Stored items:
|---|

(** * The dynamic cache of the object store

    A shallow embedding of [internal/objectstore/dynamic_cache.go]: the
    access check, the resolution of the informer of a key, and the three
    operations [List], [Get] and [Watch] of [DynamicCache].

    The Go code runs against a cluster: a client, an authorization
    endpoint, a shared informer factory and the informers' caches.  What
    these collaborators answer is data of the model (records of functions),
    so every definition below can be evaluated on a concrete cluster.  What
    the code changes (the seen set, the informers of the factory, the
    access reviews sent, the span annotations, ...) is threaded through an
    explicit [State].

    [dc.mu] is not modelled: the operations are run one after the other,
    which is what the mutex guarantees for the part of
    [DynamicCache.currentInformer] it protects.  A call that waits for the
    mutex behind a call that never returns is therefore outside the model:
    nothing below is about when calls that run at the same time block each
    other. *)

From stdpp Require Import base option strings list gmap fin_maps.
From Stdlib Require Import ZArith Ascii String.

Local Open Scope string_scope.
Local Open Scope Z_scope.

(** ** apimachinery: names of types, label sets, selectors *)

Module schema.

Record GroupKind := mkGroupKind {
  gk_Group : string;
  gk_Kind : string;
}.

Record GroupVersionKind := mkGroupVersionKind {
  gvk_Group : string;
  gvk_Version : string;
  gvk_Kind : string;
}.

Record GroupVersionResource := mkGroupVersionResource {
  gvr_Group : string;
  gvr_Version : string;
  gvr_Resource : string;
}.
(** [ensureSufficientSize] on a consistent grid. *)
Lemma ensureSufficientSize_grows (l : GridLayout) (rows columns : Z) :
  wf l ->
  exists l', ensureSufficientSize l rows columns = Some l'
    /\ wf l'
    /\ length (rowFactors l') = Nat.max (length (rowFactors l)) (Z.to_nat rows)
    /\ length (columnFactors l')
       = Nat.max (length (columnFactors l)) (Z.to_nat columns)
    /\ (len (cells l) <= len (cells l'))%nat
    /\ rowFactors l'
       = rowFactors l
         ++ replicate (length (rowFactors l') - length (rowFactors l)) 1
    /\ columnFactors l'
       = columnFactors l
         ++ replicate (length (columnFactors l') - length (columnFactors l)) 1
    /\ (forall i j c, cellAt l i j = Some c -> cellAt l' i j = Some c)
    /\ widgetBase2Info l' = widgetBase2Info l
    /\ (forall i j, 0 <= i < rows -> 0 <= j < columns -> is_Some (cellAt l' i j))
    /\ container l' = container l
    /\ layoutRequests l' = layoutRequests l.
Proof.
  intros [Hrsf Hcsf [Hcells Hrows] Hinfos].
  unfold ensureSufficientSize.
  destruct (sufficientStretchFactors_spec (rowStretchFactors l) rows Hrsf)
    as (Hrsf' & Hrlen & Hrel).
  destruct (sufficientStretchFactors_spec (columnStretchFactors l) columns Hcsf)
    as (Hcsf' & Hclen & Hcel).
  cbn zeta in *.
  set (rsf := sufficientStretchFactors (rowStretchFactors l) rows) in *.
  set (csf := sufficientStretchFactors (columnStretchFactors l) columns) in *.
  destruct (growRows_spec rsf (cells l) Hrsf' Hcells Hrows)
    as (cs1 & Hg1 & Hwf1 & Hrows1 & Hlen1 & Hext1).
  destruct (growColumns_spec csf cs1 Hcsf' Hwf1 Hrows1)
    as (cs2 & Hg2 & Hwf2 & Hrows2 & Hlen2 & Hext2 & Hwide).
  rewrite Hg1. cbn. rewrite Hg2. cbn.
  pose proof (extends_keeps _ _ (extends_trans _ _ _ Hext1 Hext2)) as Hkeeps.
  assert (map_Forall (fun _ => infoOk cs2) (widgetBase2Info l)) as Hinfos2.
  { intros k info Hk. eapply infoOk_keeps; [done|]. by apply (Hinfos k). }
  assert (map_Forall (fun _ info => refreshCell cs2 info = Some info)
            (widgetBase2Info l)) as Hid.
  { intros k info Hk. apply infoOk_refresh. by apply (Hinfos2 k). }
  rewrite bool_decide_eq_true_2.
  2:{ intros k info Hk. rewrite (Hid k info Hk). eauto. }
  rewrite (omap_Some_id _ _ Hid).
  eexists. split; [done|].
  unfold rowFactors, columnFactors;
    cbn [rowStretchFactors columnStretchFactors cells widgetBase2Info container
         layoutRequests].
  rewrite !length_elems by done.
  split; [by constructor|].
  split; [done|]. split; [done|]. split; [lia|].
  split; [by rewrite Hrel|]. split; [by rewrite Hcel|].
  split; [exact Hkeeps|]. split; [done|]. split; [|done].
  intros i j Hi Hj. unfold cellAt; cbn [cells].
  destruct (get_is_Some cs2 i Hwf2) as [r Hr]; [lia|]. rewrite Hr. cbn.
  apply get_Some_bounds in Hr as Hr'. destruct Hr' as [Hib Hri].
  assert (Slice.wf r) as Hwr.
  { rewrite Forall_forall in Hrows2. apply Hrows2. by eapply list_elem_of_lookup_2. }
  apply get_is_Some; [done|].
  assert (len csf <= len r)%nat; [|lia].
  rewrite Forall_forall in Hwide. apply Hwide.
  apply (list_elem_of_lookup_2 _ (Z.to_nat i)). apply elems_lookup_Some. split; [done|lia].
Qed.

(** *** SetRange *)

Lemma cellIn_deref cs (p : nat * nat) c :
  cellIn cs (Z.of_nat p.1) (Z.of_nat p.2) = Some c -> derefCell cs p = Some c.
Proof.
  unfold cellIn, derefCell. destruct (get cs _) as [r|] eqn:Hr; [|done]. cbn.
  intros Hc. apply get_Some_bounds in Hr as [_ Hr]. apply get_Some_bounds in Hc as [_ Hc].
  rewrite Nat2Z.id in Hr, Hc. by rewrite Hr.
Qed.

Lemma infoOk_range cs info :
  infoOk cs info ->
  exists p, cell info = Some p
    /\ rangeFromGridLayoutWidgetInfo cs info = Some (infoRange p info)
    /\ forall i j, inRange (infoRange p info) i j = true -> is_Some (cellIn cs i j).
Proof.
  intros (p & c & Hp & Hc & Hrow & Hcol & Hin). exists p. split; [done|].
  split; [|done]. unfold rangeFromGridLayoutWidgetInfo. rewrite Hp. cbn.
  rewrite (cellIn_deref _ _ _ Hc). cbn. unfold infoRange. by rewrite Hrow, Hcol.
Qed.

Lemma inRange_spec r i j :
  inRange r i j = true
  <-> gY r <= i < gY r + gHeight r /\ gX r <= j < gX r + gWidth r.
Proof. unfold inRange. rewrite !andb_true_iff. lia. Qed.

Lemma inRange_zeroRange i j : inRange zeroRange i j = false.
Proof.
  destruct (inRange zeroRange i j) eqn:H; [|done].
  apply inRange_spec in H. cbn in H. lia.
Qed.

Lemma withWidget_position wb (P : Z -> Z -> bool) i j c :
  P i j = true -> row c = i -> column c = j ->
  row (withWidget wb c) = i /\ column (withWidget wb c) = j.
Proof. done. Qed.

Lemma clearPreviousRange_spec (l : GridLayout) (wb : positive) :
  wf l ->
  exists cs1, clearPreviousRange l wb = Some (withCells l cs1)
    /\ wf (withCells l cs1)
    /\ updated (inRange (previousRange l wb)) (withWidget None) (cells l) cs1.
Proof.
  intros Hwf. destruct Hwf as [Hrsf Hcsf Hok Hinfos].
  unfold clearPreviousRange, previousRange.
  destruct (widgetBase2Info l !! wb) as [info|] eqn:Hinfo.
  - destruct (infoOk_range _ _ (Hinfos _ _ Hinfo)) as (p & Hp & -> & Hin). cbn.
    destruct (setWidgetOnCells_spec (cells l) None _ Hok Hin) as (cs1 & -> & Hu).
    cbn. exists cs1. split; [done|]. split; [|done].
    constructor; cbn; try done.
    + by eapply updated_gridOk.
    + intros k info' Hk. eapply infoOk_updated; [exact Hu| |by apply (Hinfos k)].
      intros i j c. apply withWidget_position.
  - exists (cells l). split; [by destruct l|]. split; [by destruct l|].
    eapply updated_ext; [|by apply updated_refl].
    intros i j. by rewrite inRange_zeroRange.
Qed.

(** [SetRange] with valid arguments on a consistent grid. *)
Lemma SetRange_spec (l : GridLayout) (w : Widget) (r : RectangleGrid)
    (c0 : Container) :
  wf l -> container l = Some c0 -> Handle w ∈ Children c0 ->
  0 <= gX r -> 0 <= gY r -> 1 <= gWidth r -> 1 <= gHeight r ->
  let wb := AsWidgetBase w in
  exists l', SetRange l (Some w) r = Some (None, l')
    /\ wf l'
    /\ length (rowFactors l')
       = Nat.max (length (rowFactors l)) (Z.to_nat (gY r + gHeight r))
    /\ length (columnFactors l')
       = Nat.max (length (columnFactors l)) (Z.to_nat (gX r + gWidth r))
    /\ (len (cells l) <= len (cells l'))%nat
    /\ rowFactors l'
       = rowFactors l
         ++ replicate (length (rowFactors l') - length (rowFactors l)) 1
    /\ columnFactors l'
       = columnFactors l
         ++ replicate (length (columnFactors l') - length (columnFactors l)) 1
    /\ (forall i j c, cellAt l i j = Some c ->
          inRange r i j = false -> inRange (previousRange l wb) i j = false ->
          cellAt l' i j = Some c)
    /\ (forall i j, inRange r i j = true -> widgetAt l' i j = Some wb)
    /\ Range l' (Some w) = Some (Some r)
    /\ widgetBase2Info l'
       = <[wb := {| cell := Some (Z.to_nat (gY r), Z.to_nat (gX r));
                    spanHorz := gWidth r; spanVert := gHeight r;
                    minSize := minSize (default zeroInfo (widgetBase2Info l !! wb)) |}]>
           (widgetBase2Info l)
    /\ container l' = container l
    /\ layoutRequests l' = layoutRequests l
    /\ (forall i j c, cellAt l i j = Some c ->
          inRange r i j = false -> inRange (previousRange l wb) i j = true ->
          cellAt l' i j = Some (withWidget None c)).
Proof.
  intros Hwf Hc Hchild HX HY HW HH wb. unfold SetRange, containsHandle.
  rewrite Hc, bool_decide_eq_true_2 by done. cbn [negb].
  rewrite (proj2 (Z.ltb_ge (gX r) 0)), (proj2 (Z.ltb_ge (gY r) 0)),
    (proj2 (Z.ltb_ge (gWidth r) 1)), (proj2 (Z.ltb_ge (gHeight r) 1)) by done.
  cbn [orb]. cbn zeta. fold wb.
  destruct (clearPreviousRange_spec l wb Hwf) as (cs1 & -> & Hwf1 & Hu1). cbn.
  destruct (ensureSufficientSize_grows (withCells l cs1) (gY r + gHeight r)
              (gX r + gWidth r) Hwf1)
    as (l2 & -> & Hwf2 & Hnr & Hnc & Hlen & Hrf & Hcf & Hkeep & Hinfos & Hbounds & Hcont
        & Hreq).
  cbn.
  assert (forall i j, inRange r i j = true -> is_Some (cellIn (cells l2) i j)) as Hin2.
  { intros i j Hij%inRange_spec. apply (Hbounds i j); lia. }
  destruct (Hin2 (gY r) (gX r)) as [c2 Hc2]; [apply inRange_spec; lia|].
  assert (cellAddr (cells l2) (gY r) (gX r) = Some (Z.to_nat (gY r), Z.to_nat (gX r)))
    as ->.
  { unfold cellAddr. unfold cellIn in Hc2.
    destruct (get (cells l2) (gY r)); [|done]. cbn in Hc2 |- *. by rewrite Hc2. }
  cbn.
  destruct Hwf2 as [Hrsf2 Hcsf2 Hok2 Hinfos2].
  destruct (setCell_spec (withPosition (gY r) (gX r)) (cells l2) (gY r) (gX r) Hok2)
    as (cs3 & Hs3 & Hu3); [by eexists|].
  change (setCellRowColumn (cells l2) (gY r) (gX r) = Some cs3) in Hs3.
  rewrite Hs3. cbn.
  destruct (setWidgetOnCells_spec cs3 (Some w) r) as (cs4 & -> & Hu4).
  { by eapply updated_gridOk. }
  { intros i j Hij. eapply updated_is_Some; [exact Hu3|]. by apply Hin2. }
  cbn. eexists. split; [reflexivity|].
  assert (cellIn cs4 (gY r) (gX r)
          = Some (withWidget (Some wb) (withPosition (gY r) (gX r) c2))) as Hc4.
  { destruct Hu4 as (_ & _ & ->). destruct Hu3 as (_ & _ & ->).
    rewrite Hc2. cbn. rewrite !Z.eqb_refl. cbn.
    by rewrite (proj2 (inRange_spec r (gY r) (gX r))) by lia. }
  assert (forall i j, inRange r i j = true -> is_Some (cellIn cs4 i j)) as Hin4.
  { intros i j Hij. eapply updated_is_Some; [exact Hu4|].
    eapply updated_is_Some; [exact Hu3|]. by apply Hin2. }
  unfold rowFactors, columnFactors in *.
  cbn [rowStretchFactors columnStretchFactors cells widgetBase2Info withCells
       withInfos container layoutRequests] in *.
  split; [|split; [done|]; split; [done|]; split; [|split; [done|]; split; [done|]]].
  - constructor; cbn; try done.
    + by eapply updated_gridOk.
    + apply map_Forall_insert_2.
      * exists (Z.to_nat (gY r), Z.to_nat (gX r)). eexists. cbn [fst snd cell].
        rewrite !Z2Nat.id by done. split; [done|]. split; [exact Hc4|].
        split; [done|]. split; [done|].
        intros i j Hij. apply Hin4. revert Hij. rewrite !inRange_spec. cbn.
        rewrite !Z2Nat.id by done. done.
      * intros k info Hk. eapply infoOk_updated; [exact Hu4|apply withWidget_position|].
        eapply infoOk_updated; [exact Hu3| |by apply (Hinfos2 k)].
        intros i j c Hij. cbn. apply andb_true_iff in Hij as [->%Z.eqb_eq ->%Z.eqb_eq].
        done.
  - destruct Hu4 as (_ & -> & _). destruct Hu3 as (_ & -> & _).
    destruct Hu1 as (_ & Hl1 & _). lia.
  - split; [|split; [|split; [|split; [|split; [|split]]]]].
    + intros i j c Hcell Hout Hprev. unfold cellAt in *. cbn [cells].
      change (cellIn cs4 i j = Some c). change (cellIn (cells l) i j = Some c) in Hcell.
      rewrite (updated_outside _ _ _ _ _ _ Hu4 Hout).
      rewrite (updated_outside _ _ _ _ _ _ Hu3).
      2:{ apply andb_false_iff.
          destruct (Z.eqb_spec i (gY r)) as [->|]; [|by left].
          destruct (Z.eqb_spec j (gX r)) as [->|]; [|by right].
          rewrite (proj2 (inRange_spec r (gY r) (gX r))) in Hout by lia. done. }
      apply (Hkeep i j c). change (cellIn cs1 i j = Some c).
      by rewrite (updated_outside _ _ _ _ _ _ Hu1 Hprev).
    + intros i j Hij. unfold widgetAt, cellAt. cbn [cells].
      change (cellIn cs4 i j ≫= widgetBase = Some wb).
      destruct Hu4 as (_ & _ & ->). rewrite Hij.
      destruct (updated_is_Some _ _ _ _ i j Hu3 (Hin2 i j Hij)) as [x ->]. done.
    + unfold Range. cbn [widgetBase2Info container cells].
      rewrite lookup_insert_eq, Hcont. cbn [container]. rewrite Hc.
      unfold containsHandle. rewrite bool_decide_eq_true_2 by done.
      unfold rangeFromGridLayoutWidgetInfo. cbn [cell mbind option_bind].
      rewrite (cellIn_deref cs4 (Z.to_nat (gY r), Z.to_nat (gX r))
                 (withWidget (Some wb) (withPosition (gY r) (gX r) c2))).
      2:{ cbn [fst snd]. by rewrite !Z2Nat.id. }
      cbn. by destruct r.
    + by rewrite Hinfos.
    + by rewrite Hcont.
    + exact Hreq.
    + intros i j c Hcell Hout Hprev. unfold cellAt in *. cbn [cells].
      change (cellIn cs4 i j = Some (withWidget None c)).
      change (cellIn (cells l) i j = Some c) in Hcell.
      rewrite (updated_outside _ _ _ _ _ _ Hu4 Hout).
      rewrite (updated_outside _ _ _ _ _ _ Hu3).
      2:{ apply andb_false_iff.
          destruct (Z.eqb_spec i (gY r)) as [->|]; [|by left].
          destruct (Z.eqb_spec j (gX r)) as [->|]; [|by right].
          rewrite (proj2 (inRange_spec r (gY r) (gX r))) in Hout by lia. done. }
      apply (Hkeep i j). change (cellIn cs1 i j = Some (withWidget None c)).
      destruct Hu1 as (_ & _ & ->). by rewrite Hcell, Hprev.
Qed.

|---|

**Aim of the exercise**
Beginning with the line that has "destruct (clearPreviousRange_spec l" and ending with the line that has "rewrite Hs3. cbn.", set down the lines above exactly and include no others.

**Solution for this problem**
  destruct (clearPreviousRange_spec l wb Hwf) as (cs1 & -> & Hwf1 & Hu1). cbn.
  destruct (ensureSufficientSize_grows (withCells l cs1) (gY r + gHeight r)
              (gX r + gWidth r) Hwf1)
    as (l2 & -> & Hwf2 & Hnr & Hnc & Hlen & Hrf & Hcf & Hkeep & Hinfos & Hbounds & Hcont
        & Hreq).
  cbn.
  assert (forall i j, inRange r i j = true -> is_Some (cellIn (cells l2) i j)) as Hin2.
  { intros i j Hij%inRange_spec. apply (Hbounds i j); lia. }
  destruct (Hin2 (gY r) (gX r)) as [c2 Hc2]; [apply inRange_spec; lia|].
  assert (cellAddr (cells l2) (gY r) (gX r) = Some (Z.to_nat (gY r), Z.to_nat (gX r)))
    as ->.
  { unfold cellAddr. unfold cellIn in Hc2.
    destruct (get (cells l2) (gY r)); [|done]. cbn in Hc2 |- *. by rewrite Hc2. }
  cbn.
  destruct Hwf2 as [Hrsf2 Hcsf2 Hok2 Hinfos2].
  destruct (setCell_spec (withPosition (gY r) (gX r)) (cells l2) (gY r) (gX r) Hok2)
    as (cs3 & Hs3 & Hu3); [by eexists|].
  change (setCellRowColumn (cells l2) (gY r) (gX r) = Some cs3) in Hs3.
  rewrite Hs3. cbn.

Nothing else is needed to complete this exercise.